India has a share of around 23 per cent in the total abbreviated new drug applications approvals and 48 per cent of the drug master filing with the US FDA, according to a recently published KPMG-CII pharma report.

The US is the largest generics market, with 28 per cent of global generic sales. This is expected to touch $94 billion by 2010 and drugs worth $65-70 billion are going off-patent in the next 4-5 years, according to research reports by Crisil Research and SSKI Investment.

The move by wholesalers comes in the context of tighter margins in the US market and is aimed at tapping cost-effective generic manufacturers directly, increasing the supply base across the world.

The wholesale drug business in the US is driven by high volumes on thin profit margins of about one per cent of revenue. Supply agreements with new players will help the distributors bargain for products at prices up to almost 20 per cent cheaper than what they are getting from existing Indian suppliers.

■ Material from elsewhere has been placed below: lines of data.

Lemma graceful_shutdown_witness :
  (spc_of (sampler (demo_run 200 in_time)) = S_test
   /\ forall a st'', a <> Signal ->
       @step Sim spec_float _ _ release_x86 1 (file 3) 10000000 0 50 (length [file 4; file 5]) a
         (demo_run 200 in_time) = Some st'' -> (weight st'' < weight (demo_run 200 in_time))%nat)
  /\ map pc (workers (demo_run 200 too_early)) = [W_test; W_b2_wait 0]
  /\ map pc (workers (demo_run 200 too_late)) = [W_done; W_done]
  /\ spc_of (sampler (demo_run 200 too_late)) <> S_done.
Proof.
  pose proof (@graceful_shutdown Sim spec_float _ _ release_x86 1 (file 3) 10000000 0 50
    [file 4; file 5] [ctl 200; ctl 200] {| tv_sec := 0; tv_nsec := 5000000 |} two_followers eq_refl) as H.
  split; [split; [vm_compute; reflexivity|]|split; [vm_compute; reflexivity|split; [vm_compute; reflexivity|]]].
  - apply (H (demo_run 200 in_time) (demo_run 200 in_time)).
    + apply demo_reachable. vm_compute. eexists. reflexivity.
    + vm_compute. reflexivity.
    + vm_compute. reflexivity.
    + apply rtc_refl.
    + assert (map pc (workers (demo_run 200 in_time)) = [W_b1_wait 1; W_b1_wait 1]) as Hp by (vm_compute; reflexivity).
      apply Forall_forall. intros wk Hin. right. exists 1%nat.
      apply list_elem_of_In, (in_map pc) in Hin. rewrite Hp in Hin.
      destruct Hin as [Hin|[Hin|[]]]; symmetry; exact Hin.
  - apply (H (demo_run 200 too_early) (demo_run 200 too_late)).
    + apply demo_reachable. vm_compute. eexists. reflexivity.
    + vm_compute. reflexivity.
    + vm_compute. reflexivity.
    + apply (schedule_rtc 1 (file 3) 10000000 0 50 (length [file 4; file 5])
        [TheWorker 1; TheWorker 1; TheWorker 0; TheSampler; TheSampler; TheWorker 0; TheWorker 1]).
      vm_compute. reflexivity.
    + intros Hf. assert (map pc (workers (demo_run 200 too_early)) = [W_test; W_b2_wait 0]) as Hp by (vm_compute; reflexivity).
      assert (exists wk, workers (demo_run 200 too_early) !! 1%nat = Some wk /\ pc wk = W_b2_wait 0) as (wk & Hi & Hpc)
        by (vm_compute; eexists; split; reflexivity).
      destruct (Forall_lookup_1 _ _ _ _ Hf Hi) as [E|[g E]]; rewrite Hpc in E; discriminate.
Defined.

Lemma parallel_never_reports_witness :
  sampler_stats (sampler (demo_run 200 (one_pass ++ [TheSampler; TheSampler]))) = stats_new.
Proof.
  apply (@parallel_never_reports Sim spec_float _ _ release_x86 1 (file 3) 10000000 0 50
    [file 4; file 5] [ctl 200; ctl 200] {| tv_sec := 0; tv_nsec := 5000000 |} two_followers
    (demo_run 200 (one_pass ++ [TheSampler; TheSampler]))).
  - vm_compute. reflexivity.
  - apply demo_reachable. vm_compute. eexists. reflexivity.
Defined.

Lemma shutdown_deadlock_witness :
  exists st : Par Sim spec_float, spc_of (sampler st) = S_b2_wait 0 /\ map pc (workers st) = [W_done].
Proof.
  destruct (@shutdown_deadlock Sim spec_float _ _ release_x86 1 (file 3) (file 4) 10000000 0 50 (ctl 200)
    {| tv_sec := 0; tv_nsec := 5000000 |} two_followers (tick two_followers) (Ok 1005000))
    as (st & _ & _ & Hs & Hw & _); [vm_compute; reflexivity|].
  exists st. split; [exact Hs|exact Hw].
Defined.

Lemma failed_read_corrects_to_zero_witness :
  exists st : Par Sim spec_float, map pc (workers st) = [W_correct 0]
    /\ out (shared st) = [MasterReadFailed (OsError 5)].
Proof.
  destruct (@failed_read_corrects_to_zero Sim spec_float _ _ release_x86 1 (file 3) (file 4) 10000000 0 50
    (ctl 200) {| tv_sec := 0; tv_nsec := 5000000 |} (failing [-5]) (tick (failing [-5])) (OsError 5))
    as (st & _ & Hw & _ & Ho); [vm_compute; reflexivity|].
  exists st. split; [exact Hw|exact Ho].
Defined.
(** No thread is more than a pass ahead. *)
Lemma place_bound st :
  phase st -> running (shared st) = true ->
  (place st <= S (length (workers st)) * (8 * passes_done st + 7))%nat.
Proof.
  intros Hph Hrun. unfold place.
  assert (forall K (l0 : list (Worker F)), Forall (λ c, w_place K (pc c) <= 8 * K + 7)%nat l0 ->
            sum_list_with (λ c, w_place K (pc c)) l0 <= length l0 * (8 * K + 7))%nat as Hsum.
  { intros K l0. induction 1 as [|c l0 Hc _ IH]; simpl in *; lia. }
  assert (Forall (λ c, w_place (passes_done st) (pc c) <= 8 * passes_done st + 7)%nat (workers st)
          /\ s_place (passes_done st) (spc_of (sampler st)) <= 8 * passes_done st + 7)%nat as [Hw Hs].
  { unfold passes_done. destruct Hph as [k _ -> _ _ H5 H6|k _ -> _ _ H5 H6]; (split;
      [eapply Forall_impl; [exact H5|]; intros c; cbv beta; destruct (pc c); simpl; lia
      |destruct (spc_of (sampler st)); simpl in *; lia]). }
  specialize (Hsum _ _ Hw). lia.
Qed.

Lemma step_followers k a st st' :
  step (S nap) master period_ns interval warn k a st = Some st' -> follower <$> workers st' = follower <$> workers st.
Proof.
  intros Hs. destruct a as [| |i]; simpl in Hs.
  - by injection Hs as <-.
  - destruct (sampler_step _ _ _ _ _ _ _ _ _) as [[sh s]|] eqn:E; simpl in Hs; [|done]. by injection Hs as <-.
  - destruct (workers st !! i) as [wk|] eqn:Hi; simpl in Hs; [|done].
    destruct (worker_step _ _ _ _) as [[sh wk']|] eqn:E; simpl in Hs; [|done]. injection Hs as <-. simpl.
    rewrite list_fmap_insert. apply list_insert_id. rewrite list_lookup_fmap, Hi. simpl. f_equal.
    unfold worker_step in E. destruct (pc wk); repeat case_match; by simplify_eq/=.
Qed.

(** *** Runs *)

Lemma run_converging acts st st' :
  converging st -> schedule (S nap) master period_ns interval warn n acts st = Some st' ->
  converging st' /\ follower <$> workers st' = follower <$> workers st.
Proof.
  revert st. induction acts as [|a acts IH]; intros st Hcv Hs; simpl in Hs; [by injection Hs as <-|].
  destruct (step _ _ _ _ _ _ a st) as [st1|] eqn:E; simpl in Hs; [|done].
  destruct (IH st1 (converging_step _ _ _ Hcv E) Hs) as [? Hf]. split; [done|].
  by rewrite Hf, (step_followers _ _ _ _ E).
Qed.

Lemma run_progress acts st st' :
  converging st -> running (shared st) = true -> Forall (λ a, a <> Signal) acts ->
  schedule (S nap) master period_ns interval warn n acts st = Some st' ->
  running (shared st') = true /\ (place st + length acts <= place st')%nat.
Proof.
  revert st. induction acts as [|a acts IH]; intros st Hcv Hrun Hns Hs; simpl in Hs.
  { injection Hs as <-. simpl. split; [done|lia]. }
  destruct (step _ _ _ _ _ _ a st) as [st1|] eqn:E; simpl in Hs; [|done]. apply Forall_cons_iff in Hns as [Ha Hns].
  destruct (place_step _ _ _ (c_phase _ Hcv) Hrun (c_len _ Hcv) Ha E) as [Hrun1 Hlt].
  destruct (IH st1 (converging_step _ _ _ Hcv E) Hrun1 Hns Hs) as [? ?]. split; [done|]. simpl. lia.
Qed.

Lemma converging_can_step st :
  converging st -> running (shared st) = true ->
  exists a st', a <> Signal /\ step (S nap) master period_ns interval warn n a st = Some st'.
Proof.
  intros [] Hrun. apply running_can_step; try done; try apply c_alive0. intros _.
  by destruct (sampler_rest_steady (sampler st) _ c_steady0) as (? & ? & ? & -> & _).
Qed.

Lemma converging_init fs cs d w :
  length fs = n -> length cs = n -> steady fds lat w -> Forall can_use fs -> Forall (plain max) cs ->
  NoDup (fd <$> master :: fs) -> 0 <= b -> Forall (λ f, Z.abs (lag w (fd master) (fd f)) <= b) fs ->
  converging (par_init fs cs d w) /\ follower <$> workers (par_init (F := F) fs cs d w) = fs.
Proof.
  intros Hfs Hcs Hst Hus Hpl Hnd Hb Hlag.
  assert (follower <$> workers (par_init (F := F) fs cs d w) = fs) as Hf.
  { simpl. clear -Hfs Hcs. revert cs n Hfs Hcs. induction fs as [|f fs IH]; intros [|c cs] n0 ?; simpl in *; try done; [lia|].
    intros Hcs. f_equal. by eapply (IH cs (pred n0)); lia. }
  split; [|exact Hf]. split; try done.
  - apply phase_init.
  - split; simpl; lia.
  - rewrite <- Hfs. apply init_workers. lia.
  - rewrite list_fmap_compose, Hf. exact Hnd.
  - apply Forall_lookup_2. intros i wk (f & c & -> & Hfi & Hci)%lookup_zip_with_Some. split.
    + by apply (Forall_lookup_1 _ _ _ _ Hus Hfi).
    + by apply (Forall_lookup_1 _ _ _ _ Hpl Hci).
  - apply Forall_lookup_2. intros i wk (f & c & -> & Hfi & Hci)%lookup_zip_with_Some.
    pose proof (Forall_lookup_1 _ _ _ _ Hlag Hfi) as H. unfold close, the_lag, within. cbn in *. lia.
  - apply Forall_lookup_2. by intros i wk (f & c & -> & _)%lookup_zip_with_Some.
  - split; [|done]. apply Forall_lookup_2. by intros i wk (f & c & -> & _)%lookup_zip_with_Some.
Qed.
End converge.
(* ===== verification/IoUring.v ===== *)
(** * The io_uring synchroniser (src/iouring_sync.rs)

    Mode C in user space: read every card's snapshot, compute each one's
    distance from the primary, write the adjustments.  The io_uring crate and
    the device are parameters; an instance puts the module's character device
    behind them. *)

From S2P Require Import Prelude Ints Text Sys Debugfs SyncMode Chardev.

(** ** Definitions *)

Definition MAX_CARDS : nat := 128.

(** A submission: a read of so many bytes, or a write of these. *)
Inductive Sqe := ReadE (len : Z) | WriteE (buf : list Z).

(** The ring, the device file and the daemon's flag.  A completion carries the
    result and, for a read, the bytes stored in the buffer. *)
Class Uring (W : Type) := {
  dev_open : W -> result unit io_error * W;
  ring_new : Z -> W -> result unit io_error * W;
  ring_push : Sqe -> W -> bool * W;
  ring_submit_and_wait : M W (result unit io_error);
  ring_next : W -> option (Z * list Z) * W;
  dev_read : nat -> W -> result (list Z) io_error * W;
  thread_sleep : Z -> W -> W;
  uring_running : W -> bool * W;
}.

Record SyncStats := {
  cards_read : Z;
  adjustments_applied : Z;
  adjustments_skipped : Z;
  max_offset_ns : Z;
}.

Record IoUringSyncer := {
  primary_index : Z;
  threshold_ns : Z;
  interval : Z;          (* milliseconds *)
}.

Section iouring.
Context {W : Type} `{Uring W} `{Build}.

Definition syncer_new (primary_index threshold_ns interval : Z) : M W (result IoUringSyncer io_error) :=
  _ ←? act dev_open;
  _ ←? act (ring_new 8);
  mret (Ok {| primary_index := primary_index; threshold_ns := threshold_ns; interval := interval |}).

(** Submit one entry and take the next completion. *)
Definition ring_run (e : Sqe) : M W (result (Z * list Z) io_error) :=
  pushed ← act (ring_push e);
  if negb (pushed : bool) then mret (Err (Other (lit "io_uring submission full")))
  else
    _ ←? ring_submit_and_wait;
    cqe ← act ring_next;
    match cqe with
    | None => mret (Err (Other (lit "no io_uring completion")))
    | Some r => mret (Ok r)
    end.

(** The loop over the structures read; more than [MAX_CARDS] of them would be
    read from outside the buffer ([Panic]). *)
Definition read_snapshots : M W (result (list TsfSnapshot) io_error) :=
  let buf := replicate (SNAPSHOT_SIZE * MAX_CARDS) 0 in
  '(bytes_read, data) ←? ring_run (ReadE (Z.of_nat (length buf)));
  if bytes_read <? 0 then mret (Err (OsError (- bytes_read)))
  else
    let count := (Z.to_nat bytes_read / SNAPSHOT_SIZE)%nat in
    if (MAX_CARDS <? count)%nat then lift Panic
    else mret (Ok (chunks SNAPSHOT_SIZE snapshot_read count (fill buf data))).

Definition write_adjustments (adjustments : list TsfAdjustment) : M W (result unit io_error) :=
  '(r, _) ←? ring_run (WriteE (flat_map adjustment_bytes adjustments));
  if r <? 0 then mret (Err (OsError (- r))) else mret (Ok tt).

(** The loop over the snapshots. *)
Fixpoint compute (primary_index primary_tsf threshold_ns : Z) (snaps : list TsfSnapshot)
    (adjs : list TsfAdjustment) (stats : SyncStats) : outcome (list TsfAdjustment * SyncStats) :=
  match snaps with
  | [] => Done (adjs, stats)
  | snap :: rest =>
      if card_index snap =? primary_index
      then compute primary_index primary_tsf threshold_ns rest adjs stats
      else
        delta ← i64_op overflow_checks (primary_tsf - tsf_ns snap);
        abs_delta ← (if delta <? 0 then i64_op overflow_checks (- delta) else Done delta);
        let max_offset := if max_offset_ns stats <? abs_delta then abs_delta else max_offset_ns stats in
        if threshold_ns <? abs_delta then
          n ← u32_op overflow_checks (adjustments_applied stats + 1);
          compute primary_index primary_tsf threshold_ns rest
            (adjs ++ [{| adj_card_index := card_index snap; delta_ns := delta |}])
            {| cards_read := cards_read stats; adjustments_applied := n;
               adjustments_skipped := adjustments_skipped stats; max_offset_ns := max_offset |}
        else
          n ← u32_op overflow_checks (adjustments_skipped stats + 1);
          compute primary_index primary_tsf threshold_ns rest adjs
            {| cards_read := cards_read stats; adjustments_applied := adjustments_applied stats;
               adjustments_skipped := n; max_offset_ns := max_offset |}
  end.
(* ===== verification/Locking.v ===== *)
(** * The locks of the module (kernel/tsf_ptp.c)

    Every entry point of the module as the sequence of locks it takes and
    releases and of the shared state it touches in between, and threads that run
    such sequences concurrently.  Which branches an entry point takes is given
    by its arguments, so that what is shown holds whatever it finds. *)

From stdpp Require Import relations.
From S2P Require Import Prelude Ints Text Netdev.

(** ** Definitions *)

(** [rtnl_lock], [cards_lock], the [lock] of a card (named by its clock), and
    the lock of a wiphy. *)
Inductive lock := Rtnl | CardsLock | CardLock (card : nat) | WiphyLock (w : nat).
#[export] Instance lock_eq_dec : EqDecision lock.
Proof. solve_decision. Defined.

(** "Lock ordering: cards_lock, card->lock, wiphy_lock", as the comment before
    the timer has it and as every function takes them (the comment at the top of
    the file has the last two the other way round); rtnl comes first. *)
Definition rank (k : lock) : nat :=
  match k with Rtnl => 0 | CardsLock => 1 | CardLock _ => 2 | WiphyLock _ => 3 end.

(** The shared state: the network devices, [cards_list], the [vif] of a card,
    and the TSF of a radio. *)
Inductive resource := Devices | CardsList | Vif (card : nat) | Hardware (w : nat).

(** Which lock protects what. *)
Definition guard (r : resource) : lock :=
  match r with Devices => Rtnl | CardsList => CardsLock | Vif c => CardLock c | Hardware w => WiphyLock w end.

The sources said McKesson and Cardinal Health have been keen to get into direct contract manufacturing to protect margins.

"Cardinal Health was actively looking at India for some time. A change in the dynamics of the US generics business is bound to happen," said Rajendra Gupta, former chief executive officer of Medicine Shoppe India, the retail drug chain business of Cardinal Health.

E-mails sent to the corporate communication departments of the big three US distributors did not receive a reply.